- Opening Delimiter -

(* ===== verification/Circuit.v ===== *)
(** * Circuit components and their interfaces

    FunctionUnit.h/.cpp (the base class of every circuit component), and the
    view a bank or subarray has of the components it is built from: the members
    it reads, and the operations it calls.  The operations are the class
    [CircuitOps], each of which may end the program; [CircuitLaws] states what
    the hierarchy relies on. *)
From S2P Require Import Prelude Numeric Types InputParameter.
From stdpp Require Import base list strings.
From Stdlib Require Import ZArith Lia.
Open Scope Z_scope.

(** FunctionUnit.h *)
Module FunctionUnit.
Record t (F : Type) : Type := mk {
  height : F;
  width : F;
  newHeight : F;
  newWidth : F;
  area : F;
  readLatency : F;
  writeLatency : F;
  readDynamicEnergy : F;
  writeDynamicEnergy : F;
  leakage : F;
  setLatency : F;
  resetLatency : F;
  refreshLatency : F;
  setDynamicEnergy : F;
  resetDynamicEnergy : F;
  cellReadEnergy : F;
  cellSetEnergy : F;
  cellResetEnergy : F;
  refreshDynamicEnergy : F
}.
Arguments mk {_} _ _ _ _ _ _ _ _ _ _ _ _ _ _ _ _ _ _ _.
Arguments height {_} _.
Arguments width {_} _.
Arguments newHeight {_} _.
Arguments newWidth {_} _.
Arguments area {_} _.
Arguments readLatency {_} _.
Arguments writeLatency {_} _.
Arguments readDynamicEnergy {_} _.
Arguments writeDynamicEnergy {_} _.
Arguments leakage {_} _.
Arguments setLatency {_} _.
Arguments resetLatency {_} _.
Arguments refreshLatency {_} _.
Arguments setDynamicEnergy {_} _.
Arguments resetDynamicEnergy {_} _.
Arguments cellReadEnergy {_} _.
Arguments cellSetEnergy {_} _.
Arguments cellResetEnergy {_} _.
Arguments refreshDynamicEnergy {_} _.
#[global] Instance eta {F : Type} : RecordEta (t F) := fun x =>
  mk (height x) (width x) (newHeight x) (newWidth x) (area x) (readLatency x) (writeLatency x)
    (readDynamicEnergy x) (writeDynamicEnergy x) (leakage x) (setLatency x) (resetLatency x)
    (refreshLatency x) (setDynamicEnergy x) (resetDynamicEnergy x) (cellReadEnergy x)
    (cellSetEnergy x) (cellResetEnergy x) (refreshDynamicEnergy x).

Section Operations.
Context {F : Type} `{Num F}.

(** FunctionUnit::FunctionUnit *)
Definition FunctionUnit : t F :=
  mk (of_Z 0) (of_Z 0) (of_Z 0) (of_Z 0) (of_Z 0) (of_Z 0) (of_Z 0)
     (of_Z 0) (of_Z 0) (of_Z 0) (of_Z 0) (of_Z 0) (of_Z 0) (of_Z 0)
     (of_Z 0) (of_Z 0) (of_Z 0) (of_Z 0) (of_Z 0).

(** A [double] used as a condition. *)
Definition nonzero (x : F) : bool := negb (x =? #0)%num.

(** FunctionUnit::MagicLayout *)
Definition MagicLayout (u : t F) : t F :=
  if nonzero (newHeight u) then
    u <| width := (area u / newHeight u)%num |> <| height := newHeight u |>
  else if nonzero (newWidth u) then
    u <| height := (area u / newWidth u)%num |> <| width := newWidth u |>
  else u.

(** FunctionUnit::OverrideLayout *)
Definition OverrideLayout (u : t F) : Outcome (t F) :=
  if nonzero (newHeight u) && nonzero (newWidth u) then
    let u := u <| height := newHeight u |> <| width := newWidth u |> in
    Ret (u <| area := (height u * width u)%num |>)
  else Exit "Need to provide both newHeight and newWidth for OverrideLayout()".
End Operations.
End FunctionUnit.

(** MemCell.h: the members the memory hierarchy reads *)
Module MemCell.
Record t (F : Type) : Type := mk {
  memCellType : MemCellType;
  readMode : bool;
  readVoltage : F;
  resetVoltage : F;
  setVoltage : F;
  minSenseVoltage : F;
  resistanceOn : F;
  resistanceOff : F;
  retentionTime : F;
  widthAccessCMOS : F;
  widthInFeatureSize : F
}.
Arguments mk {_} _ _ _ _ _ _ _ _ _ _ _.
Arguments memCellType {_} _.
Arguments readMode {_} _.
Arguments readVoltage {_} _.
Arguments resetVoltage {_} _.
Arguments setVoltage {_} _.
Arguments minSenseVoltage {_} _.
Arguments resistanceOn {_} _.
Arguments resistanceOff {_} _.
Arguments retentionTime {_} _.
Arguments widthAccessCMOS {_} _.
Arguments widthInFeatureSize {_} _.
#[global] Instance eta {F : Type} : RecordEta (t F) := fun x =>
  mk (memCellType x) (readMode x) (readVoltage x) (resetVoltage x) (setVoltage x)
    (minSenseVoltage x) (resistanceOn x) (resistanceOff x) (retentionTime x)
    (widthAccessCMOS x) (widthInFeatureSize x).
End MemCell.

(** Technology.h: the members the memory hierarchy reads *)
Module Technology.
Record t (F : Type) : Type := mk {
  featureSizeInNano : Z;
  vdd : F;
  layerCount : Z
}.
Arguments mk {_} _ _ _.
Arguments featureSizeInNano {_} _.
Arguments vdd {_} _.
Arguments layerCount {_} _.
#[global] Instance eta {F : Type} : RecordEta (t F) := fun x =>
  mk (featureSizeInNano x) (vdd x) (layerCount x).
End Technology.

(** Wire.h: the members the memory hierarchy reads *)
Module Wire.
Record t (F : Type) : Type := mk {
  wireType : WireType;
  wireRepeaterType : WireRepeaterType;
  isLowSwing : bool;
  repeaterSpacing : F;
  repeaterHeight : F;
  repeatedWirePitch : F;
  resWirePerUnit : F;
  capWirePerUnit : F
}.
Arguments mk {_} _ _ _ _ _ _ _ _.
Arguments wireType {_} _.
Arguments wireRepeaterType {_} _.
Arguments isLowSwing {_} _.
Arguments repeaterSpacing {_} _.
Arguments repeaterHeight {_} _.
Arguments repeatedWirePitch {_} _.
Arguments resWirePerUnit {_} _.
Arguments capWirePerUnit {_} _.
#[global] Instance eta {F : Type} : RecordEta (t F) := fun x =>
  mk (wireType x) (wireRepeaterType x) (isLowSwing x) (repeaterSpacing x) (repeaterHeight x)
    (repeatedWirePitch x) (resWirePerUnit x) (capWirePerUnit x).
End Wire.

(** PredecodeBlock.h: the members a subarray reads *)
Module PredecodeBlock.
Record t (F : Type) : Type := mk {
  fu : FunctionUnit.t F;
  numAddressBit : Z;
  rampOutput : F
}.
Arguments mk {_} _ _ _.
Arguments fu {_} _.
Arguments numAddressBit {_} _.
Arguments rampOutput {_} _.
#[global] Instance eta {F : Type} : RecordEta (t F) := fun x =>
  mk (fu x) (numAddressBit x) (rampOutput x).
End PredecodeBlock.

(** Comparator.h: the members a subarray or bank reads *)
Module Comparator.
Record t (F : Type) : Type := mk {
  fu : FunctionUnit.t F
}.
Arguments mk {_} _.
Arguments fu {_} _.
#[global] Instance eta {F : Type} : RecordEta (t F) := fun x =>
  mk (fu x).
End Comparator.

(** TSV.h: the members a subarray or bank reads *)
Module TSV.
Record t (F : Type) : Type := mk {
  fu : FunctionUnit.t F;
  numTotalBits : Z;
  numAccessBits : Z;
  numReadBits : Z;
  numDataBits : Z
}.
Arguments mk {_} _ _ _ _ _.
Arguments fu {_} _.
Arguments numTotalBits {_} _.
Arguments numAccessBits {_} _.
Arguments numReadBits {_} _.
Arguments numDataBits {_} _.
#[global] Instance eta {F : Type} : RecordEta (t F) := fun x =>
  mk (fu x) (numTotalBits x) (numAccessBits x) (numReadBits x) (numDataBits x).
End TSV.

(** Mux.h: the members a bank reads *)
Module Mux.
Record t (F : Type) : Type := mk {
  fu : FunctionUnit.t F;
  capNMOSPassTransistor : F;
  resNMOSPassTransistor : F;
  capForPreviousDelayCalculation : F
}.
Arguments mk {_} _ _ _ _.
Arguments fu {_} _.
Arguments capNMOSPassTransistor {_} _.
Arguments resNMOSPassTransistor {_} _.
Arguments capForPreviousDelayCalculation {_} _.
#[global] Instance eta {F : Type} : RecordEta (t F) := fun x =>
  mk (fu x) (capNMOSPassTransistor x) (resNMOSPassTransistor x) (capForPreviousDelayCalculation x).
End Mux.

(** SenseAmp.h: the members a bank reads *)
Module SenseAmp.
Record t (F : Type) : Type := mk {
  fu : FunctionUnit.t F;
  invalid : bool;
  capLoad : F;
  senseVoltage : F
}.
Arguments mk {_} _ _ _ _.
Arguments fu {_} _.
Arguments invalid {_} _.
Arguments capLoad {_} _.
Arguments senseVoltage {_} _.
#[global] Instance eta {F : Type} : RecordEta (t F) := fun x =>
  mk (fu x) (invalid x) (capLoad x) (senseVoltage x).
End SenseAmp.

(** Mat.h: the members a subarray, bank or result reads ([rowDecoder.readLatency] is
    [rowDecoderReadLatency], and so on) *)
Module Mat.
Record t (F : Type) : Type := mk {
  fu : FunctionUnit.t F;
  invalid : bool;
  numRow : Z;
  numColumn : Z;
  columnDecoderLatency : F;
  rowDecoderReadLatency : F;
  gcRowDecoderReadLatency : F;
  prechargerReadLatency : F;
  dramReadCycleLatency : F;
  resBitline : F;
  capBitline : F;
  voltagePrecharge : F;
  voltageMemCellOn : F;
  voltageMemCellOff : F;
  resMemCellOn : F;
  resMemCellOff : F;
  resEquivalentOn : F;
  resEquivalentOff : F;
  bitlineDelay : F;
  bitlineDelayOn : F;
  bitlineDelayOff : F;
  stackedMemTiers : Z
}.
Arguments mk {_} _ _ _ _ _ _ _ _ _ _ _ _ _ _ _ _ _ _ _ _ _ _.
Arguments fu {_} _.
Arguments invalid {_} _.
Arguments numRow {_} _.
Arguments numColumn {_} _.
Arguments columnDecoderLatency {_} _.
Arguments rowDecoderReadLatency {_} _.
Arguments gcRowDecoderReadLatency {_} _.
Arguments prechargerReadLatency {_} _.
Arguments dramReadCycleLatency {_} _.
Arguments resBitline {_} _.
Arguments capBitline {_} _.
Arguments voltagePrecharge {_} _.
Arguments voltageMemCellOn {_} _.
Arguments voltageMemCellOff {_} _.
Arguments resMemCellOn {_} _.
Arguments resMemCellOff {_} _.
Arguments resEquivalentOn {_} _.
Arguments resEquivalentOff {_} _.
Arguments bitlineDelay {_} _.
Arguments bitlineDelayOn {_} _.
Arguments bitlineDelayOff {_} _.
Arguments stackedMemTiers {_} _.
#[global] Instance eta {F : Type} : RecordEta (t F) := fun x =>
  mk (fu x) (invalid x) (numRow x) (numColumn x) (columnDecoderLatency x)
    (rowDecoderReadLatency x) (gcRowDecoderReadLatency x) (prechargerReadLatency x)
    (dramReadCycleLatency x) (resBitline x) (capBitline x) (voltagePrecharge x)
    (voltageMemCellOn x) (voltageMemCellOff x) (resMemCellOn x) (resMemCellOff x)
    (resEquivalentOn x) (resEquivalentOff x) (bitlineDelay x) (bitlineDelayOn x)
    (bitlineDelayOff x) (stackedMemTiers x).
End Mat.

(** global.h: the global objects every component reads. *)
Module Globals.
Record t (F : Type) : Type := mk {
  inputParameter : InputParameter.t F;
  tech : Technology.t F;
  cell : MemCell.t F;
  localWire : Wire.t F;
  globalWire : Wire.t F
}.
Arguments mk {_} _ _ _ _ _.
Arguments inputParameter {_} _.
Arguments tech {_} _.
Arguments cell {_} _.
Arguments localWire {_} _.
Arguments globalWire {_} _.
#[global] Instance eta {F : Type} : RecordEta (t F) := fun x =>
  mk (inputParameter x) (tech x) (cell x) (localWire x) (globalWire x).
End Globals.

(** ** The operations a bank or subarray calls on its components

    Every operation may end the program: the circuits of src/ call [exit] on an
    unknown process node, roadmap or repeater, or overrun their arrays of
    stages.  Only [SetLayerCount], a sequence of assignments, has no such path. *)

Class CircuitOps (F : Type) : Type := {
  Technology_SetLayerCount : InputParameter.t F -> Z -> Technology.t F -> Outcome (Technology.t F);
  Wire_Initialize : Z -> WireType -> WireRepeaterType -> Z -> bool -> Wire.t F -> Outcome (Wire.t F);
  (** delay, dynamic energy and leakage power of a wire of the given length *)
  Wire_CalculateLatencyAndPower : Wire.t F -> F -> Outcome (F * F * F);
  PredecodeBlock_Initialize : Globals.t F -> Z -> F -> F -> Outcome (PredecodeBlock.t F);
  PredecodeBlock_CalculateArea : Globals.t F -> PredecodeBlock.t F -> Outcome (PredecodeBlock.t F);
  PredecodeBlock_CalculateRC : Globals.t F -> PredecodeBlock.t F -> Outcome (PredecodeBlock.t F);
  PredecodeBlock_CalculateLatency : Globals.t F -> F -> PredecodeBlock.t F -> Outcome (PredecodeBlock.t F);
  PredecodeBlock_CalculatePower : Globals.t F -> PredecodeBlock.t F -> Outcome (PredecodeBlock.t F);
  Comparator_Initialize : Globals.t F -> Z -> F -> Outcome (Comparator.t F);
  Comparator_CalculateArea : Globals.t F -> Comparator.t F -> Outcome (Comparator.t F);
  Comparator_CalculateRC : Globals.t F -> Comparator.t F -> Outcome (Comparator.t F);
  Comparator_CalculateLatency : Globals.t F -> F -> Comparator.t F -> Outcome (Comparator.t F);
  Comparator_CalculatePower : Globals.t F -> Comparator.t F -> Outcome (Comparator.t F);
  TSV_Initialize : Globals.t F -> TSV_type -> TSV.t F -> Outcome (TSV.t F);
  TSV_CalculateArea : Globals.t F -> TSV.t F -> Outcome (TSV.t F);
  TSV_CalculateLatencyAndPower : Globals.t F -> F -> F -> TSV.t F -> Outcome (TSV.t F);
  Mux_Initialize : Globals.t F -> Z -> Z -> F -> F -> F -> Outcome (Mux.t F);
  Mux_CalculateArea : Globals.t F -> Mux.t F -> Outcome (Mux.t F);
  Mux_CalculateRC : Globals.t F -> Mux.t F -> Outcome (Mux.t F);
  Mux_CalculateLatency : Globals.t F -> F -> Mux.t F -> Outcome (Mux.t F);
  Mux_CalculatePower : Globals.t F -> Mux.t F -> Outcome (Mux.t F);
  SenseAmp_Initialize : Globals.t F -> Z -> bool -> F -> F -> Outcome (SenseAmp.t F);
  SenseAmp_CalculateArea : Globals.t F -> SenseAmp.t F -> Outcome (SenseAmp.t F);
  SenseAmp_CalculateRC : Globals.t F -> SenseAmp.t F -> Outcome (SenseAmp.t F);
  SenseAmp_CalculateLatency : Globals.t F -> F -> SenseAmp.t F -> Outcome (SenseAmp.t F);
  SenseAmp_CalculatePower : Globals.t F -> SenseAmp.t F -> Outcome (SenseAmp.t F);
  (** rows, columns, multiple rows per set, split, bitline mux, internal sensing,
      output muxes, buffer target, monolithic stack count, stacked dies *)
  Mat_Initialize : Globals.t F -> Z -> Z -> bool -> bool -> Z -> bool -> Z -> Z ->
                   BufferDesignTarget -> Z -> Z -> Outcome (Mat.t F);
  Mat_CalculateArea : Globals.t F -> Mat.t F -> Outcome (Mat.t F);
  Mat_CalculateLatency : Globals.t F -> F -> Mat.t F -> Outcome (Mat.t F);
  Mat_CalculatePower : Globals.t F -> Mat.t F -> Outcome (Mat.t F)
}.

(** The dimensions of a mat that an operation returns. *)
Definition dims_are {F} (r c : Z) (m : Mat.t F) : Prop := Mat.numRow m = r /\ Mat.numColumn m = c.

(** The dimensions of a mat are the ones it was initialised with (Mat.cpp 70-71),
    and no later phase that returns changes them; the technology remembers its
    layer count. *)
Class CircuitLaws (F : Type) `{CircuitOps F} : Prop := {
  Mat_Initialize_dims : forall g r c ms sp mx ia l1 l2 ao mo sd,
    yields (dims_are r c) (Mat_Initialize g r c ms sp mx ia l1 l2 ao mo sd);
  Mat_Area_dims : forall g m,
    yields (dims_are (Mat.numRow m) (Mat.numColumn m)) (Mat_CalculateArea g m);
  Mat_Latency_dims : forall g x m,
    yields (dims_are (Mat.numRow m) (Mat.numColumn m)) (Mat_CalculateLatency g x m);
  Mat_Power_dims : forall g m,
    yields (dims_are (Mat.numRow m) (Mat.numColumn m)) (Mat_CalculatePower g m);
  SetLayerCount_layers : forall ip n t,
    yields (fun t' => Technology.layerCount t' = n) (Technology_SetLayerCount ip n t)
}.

- Closing Delimiter -

Report the number of lines of the listing above that hold the string "prechargerReadLatency", with no other text.

3